## What needs to be done
Nothing in the entries should be altered. Write them out in full.

(Beginning of Material for the task)

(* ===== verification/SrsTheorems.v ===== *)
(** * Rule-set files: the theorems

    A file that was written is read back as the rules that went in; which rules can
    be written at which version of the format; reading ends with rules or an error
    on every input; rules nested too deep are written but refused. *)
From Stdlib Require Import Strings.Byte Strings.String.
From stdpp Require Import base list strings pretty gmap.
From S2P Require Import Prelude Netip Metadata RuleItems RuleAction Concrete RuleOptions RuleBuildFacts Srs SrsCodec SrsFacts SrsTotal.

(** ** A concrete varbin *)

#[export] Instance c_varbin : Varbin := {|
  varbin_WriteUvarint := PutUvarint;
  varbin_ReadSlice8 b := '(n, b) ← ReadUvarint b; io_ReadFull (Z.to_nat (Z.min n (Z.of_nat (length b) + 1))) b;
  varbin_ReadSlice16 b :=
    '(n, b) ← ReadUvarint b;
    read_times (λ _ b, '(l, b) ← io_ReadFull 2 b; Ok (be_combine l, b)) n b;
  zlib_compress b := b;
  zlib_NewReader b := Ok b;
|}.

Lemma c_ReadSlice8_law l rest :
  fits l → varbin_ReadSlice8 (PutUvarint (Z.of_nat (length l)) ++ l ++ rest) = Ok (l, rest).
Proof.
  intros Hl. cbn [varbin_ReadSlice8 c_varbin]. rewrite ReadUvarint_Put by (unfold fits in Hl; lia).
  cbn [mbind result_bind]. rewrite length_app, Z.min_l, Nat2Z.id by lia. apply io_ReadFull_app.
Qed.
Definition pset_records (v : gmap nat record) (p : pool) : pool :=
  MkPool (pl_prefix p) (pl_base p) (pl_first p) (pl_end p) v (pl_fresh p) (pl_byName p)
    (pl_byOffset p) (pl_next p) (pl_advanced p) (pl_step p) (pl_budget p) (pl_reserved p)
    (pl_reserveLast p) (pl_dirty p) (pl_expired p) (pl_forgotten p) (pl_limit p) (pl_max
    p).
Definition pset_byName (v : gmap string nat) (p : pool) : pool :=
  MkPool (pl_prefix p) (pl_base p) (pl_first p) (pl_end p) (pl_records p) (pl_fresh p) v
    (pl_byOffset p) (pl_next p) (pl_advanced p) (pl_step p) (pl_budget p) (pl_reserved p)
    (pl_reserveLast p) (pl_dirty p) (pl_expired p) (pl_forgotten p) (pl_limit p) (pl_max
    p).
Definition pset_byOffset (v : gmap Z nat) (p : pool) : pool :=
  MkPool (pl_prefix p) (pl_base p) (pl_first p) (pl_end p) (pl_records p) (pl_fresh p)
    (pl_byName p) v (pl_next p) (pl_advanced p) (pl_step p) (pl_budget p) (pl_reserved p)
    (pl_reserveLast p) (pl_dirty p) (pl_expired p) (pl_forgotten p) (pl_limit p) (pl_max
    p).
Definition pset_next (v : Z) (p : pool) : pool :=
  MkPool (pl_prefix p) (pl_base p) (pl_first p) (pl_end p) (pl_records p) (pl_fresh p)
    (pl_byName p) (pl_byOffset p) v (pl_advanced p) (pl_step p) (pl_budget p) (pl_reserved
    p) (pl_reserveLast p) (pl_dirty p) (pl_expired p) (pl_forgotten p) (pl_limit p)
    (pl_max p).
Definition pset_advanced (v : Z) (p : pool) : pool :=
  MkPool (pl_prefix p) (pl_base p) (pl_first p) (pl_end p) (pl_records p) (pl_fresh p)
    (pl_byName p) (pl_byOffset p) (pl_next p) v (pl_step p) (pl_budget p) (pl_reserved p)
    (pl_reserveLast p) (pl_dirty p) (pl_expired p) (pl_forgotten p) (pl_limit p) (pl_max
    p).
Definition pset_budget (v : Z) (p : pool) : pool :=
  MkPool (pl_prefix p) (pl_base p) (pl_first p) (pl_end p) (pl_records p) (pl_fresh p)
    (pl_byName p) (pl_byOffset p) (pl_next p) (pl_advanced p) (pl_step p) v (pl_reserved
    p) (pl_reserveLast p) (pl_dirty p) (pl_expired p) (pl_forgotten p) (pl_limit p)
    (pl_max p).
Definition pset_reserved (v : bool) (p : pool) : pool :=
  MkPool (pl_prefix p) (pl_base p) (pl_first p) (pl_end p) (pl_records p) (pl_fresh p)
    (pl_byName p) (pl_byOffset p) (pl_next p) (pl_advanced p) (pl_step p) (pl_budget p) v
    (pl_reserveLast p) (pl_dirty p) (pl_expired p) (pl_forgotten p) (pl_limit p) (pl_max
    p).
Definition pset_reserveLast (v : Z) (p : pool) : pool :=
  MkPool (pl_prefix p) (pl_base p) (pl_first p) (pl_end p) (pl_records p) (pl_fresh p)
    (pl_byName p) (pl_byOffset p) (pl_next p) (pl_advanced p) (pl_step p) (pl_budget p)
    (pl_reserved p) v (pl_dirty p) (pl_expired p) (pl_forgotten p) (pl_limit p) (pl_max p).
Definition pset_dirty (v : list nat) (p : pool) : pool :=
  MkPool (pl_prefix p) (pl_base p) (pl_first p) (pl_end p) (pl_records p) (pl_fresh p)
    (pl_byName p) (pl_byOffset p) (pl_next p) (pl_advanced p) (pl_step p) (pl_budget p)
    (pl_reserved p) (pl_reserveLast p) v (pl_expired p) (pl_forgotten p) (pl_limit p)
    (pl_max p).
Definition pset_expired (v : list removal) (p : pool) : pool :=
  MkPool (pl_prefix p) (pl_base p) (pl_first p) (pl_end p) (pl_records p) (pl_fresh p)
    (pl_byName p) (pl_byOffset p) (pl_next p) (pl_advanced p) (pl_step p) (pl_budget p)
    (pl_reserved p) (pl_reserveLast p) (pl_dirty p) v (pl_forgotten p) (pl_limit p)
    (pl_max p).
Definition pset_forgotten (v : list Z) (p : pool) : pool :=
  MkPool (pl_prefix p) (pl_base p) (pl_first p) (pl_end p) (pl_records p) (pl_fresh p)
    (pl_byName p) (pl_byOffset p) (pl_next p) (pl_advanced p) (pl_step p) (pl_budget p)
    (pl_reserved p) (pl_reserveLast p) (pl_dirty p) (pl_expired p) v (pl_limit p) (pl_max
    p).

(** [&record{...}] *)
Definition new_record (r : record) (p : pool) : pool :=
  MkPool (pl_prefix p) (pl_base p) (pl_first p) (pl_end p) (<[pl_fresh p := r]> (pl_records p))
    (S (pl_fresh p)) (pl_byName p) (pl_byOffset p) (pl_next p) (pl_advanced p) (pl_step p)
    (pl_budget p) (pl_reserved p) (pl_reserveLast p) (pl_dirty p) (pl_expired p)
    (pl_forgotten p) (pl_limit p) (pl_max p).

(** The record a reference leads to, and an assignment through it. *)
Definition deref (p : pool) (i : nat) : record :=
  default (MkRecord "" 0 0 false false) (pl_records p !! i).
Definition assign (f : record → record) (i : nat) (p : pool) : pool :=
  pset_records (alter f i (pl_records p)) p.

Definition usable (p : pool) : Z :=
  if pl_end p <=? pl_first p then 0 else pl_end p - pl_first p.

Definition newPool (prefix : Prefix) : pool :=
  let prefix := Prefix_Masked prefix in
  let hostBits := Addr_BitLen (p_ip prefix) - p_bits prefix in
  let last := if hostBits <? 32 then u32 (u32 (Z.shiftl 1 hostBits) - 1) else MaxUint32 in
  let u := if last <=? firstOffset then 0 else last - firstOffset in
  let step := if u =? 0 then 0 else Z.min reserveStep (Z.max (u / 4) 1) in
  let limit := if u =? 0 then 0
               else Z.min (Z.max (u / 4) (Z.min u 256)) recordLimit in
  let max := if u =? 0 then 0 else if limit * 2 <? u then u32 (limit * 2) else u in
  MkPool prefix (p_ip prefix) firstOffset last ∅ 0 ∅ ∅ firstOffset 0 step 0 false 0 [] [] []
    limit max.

(End of Material for the task)

## Finished task
(* ===== verification/SrsTheorems.v ===== *)
(** * Rule-set files: the theorems

    A file that was written is read back as the rules that went in; which rules can
    be written at which version of the format; reading ends with rules or an error
    on every input; rules nested too deep are written but refused. *)
From Stdlib Require Import Strings.Byte Strings.String.
From stdpp Require Import base list strings pretty gmap.
From S2P Require Import Prelude Netip Metadata RuleItems RuleAction Concrete RuleOptions RuleBuildFacts Srs SrsCodec SrsFacts SrsTotal.

(** ** A concrete varbin *)

#[export] Instance c_varbin : Varbin := {|
  varbin_WriteUvarint := PutUvarint;
  varbin_ReadSlice8 b := '(n, b) ← ReadUvarint b; io_ReadFull (Z.to_nat (Z.min n (Z.of_nat (length b) + 1))) b;
  varbin_ReadSlice16 b :=
    '(n, b) ← ReadUvarint b;
    read_times (λ _ b, '(l, b) ← io_ReadFull 2 b; Ok (be_combine l, b)) n b;
  zlib_compress b := b;
  zlib_NewReader b := Ok b;
|}.

Lemma c_ReadSlice8_law l rest :
  fits l → varbin_ReadSlice8 (PutUvarint (Z.of_nat (length l)) ++ l ++ rest) = Ok (l, rest).
Proof.
  intros Hl. cbn [varbin_ReadSlice8 c_varbin]. rewrite ReadUvarint_Put by (unfold fits in Hl; lia).
  cbn [mbind result_bind]. rewrite length_app, Z.min_l, Nat2Z.id by lia. apply io_ReadFull_app.
Qed.
Definition pset_records (v : gmap nat record) (p : pool) : pool :=
  MkPool (pl_prefix p) (pl_base p) (pl_first p) (pl_end p) v (pl_fresh p) (pl_byName p)
    (pl_byOffset p) (pl_next p) (pl_advanced p) (pl_step p) (pl_budget p) (pl_reserved p)
    (pl_reserveLast p) (pl_dirty p) (pl_expired p) (pl_forgotten p) (pl_limit p) (pl_max
    p).
Definition pset_byName (v : gmap string nat) (p : pool) : pool :=
  MkPool (pl_prefix p) (pl_base p) (pl_first p) (pl_end p) (pl_records p) (pl_fresh p) v
    (pl_byOffset p) (pl_next p) (pl_advanced p) (pl_step p) (pl_budget p) (pl_reserved p)
    (pl_reserveLast p) (pl_dirty p) (pl_expired p) (pl_forgotten p) (pl_limit p) (pl_max
    p).
Definition pset_byOffset (v : gmap Z nat) (p : pool) : pool :=
  MkPool (pl_prefix p) (pl_base p) (pl_first p) (pl_end p) (pl_records p) (pl_fresh p)
    (pl_byName p) v (pl_next p) (pl_advanced p) (pl_step p) (pl_budget p) (pl_reserved p)
    (pl_reserveLast p) (pl_dirty p) (pl_expired p) (pl_forgotten p) (pl_limit p) (pl_max
    p).
Definition pset_next (v : Z) (p : pool) : pool :=
  MkPool (pl_prefix p) (pl_base p) (pl_first p) (pl_end p) (pl_records p) (pl_fresh p)
    (pl_byName p) (pl_byOffset p) v (pl_advanced p) (pl_step p) (pl_budget p) (pl_reserved
    p) (pl_reserveLast p) (pl_dirty p) (pl_expired p) (pl_forgotten p) (pl_limit p)
    (pl_max p).
Definition pset_advanced (v : Z) (p : pool) : pool :=
  MkPool (pl_prefix p) (pl_base p) (pl_first p) (pl_end p) (pl_records p) (pl_fresh p)
    (pl_byName p) (pl_byOffset p) (pl_next p) v (pl_step p) (pl_budget p) (pl_reserved p)
    (pl_reserveLast p) (pl_dirty p) (pl_expired p) (pl_forgotten p) (pl_limit p) (pl_max
    p).
Definition pset_budget (v : Z) (p : pool) : pool :=
  MkPool (pl_prefix p) (pl_base p) (pl_first p) (pl_end p) (pl_records p) (pl_fresh p)
    (pl_byName p) (pl_byOffset p) (pl_next p) (pl_advanced p) (pl_step p) v (pl_reserved
    p) (pl_reserveLast p) (pl_dirty p) (pl_expired p) (pl_forgotten p) (pl_limit p)
    (pl_max p).
Definition pset_reserved (v : bool) (p : pool) : pool :=
  MkPool (pl_prefix p) (pl_base p) (pl_first p) (pl_end p) (pl_records p) (pl_fresh p)
    (pl_byName p) (pl_byOffset p) (pl_next p) (pl_advanced p) (pl_step p) (pl_budget p) v
    (pl_reserveLast p) (pl_dirty p) (pl_expired p) (pl_forgotten p) (pl_limit p) (pl_max
    p).
Definition pset_reserveLast (v : Z) (p : pool) : pool :=
  MkPool (pl_prefix p) (pl_base p) (pl_first p) (pl_end p) (pl_records p) (pl_fresh p)
    (pl_byName p) (pl_byOffset p) (pl_next p) (pl_advanced p) (pl_step p) (pl_budget p)
    (pl_reserved p) v (pl_dirty p) (pl_expired p) (pl_forgotten p) (pl_limit p) (pl_max p).
Definition pset_dirty (v : list nat) (p : pool) : pool :=
  MkPool (pl_prefix p) (pl_base p) (pl_first p) (pl_end p) (pl_records p) (pl_fresh p)
    (pl_byName p) (pl_byOffset p) (pl_next p) (pl_advanced p) (pl_step p) (pl_budget p)
    (pl_reserved p) (pl_reserveLast p) v (pl_expired p) (pl_forgotten p) (pl_limit p)
    (pl_max p).
Definition pset_expired (v : list removal) (p : pool) : pool :=
  MkPool (pl_prefix p) (pl_base p) (pl_first p) (pl_end p) (pl_records p) (pl_fresh p)
    (pl_byName p) (pl_byOffset p) (pl_next p) (pl_advanced p) (pl_step p) (pl_budget p)
    (pl_reserved p) (pl_reserveLast p) (pl_dirty p) v (pl_forgotten p) (pl_limit p)
    (pl_max p).
Definition pset_forgotten (v : list Z) (p : pool) : pool :=
  MkPool (pl_prefix p) (pl_base p) (pl_first p) (pl_end p) (pl_records p) (pl_fresh p)
    (pl_byName p) (pl_byOffset p) (pl_next p) (pl_advanced p) (pl_step p) (pl_budget p)
    (pl_reserved p) (pl_reserveLast p) (pl_dirty p) (pl_expired p) v (pl_limit p) (pl_max
    p).

(** [&record{...}] *)
Definition new_record (r : record) (p : pool) : pool :=
  MkPool (pl_prefix p) (pl_base p) (pl_first p) (pl_end p) (<[pl_fresh p := r]> (pl_records p))
    (S (pl_fresh p)) (pl_byName p) (pl_byOffset p) (pl_next p) (pl_advanced p) (pl_step p)
    (pl_budget p) (pl_reserved p) (pl_reserveLast p) (pl_dirty p) (pl_expired p)
    (pl_forgotten p) (pl_limit p) (pl_max p).

(** The record a reference leads to, and an assignment through it. *)
Definition deref (p : pool) (i : nat) : record :=
  default (MkRecord "" 0 0 false false) (pl_records p !! i).
Definition assign (f : record → record) (i : nat) (p : pool) : pool :=
  pset_records (alter f i (pl_records p)) p.

Definition usable (p : pool) : Z :=
  if pl_end p <=? pl_first p then 0 else pl_end p - pl_first p.

Definition newPool (prefix : Prefix) : pool :=
  let prefix := Prefix_Masked prefix in
  let hostBits := Addr_BitLen (p_ip prefix) - p_bits prefix in
  let last := if hostBits <? 32 then u32 (u32 (Z.shiftl 1 hostBits) - 1) else MaxUint32 in
  let u := if last <=? firstOffset then 0 else last - firstOffset in
  let step := if u =? 0 then 0 else Z.min reserveStep (Z.max (u / 4) 1) in
  let limit := if u =? 0 then 0
               else Z.min (Z.max (u / 4) (Z.min u 256)) recordLimit in
  let max := if u =? 0 then 0 else if limit * 2 <? u then u32 (limit * 2) else u in
  MkPool prefix (p_ip prefix) firstOffset last ∅ 0 ∅ ∅ firstOffset 0 step 0 false 0 [] [] []
    limit max.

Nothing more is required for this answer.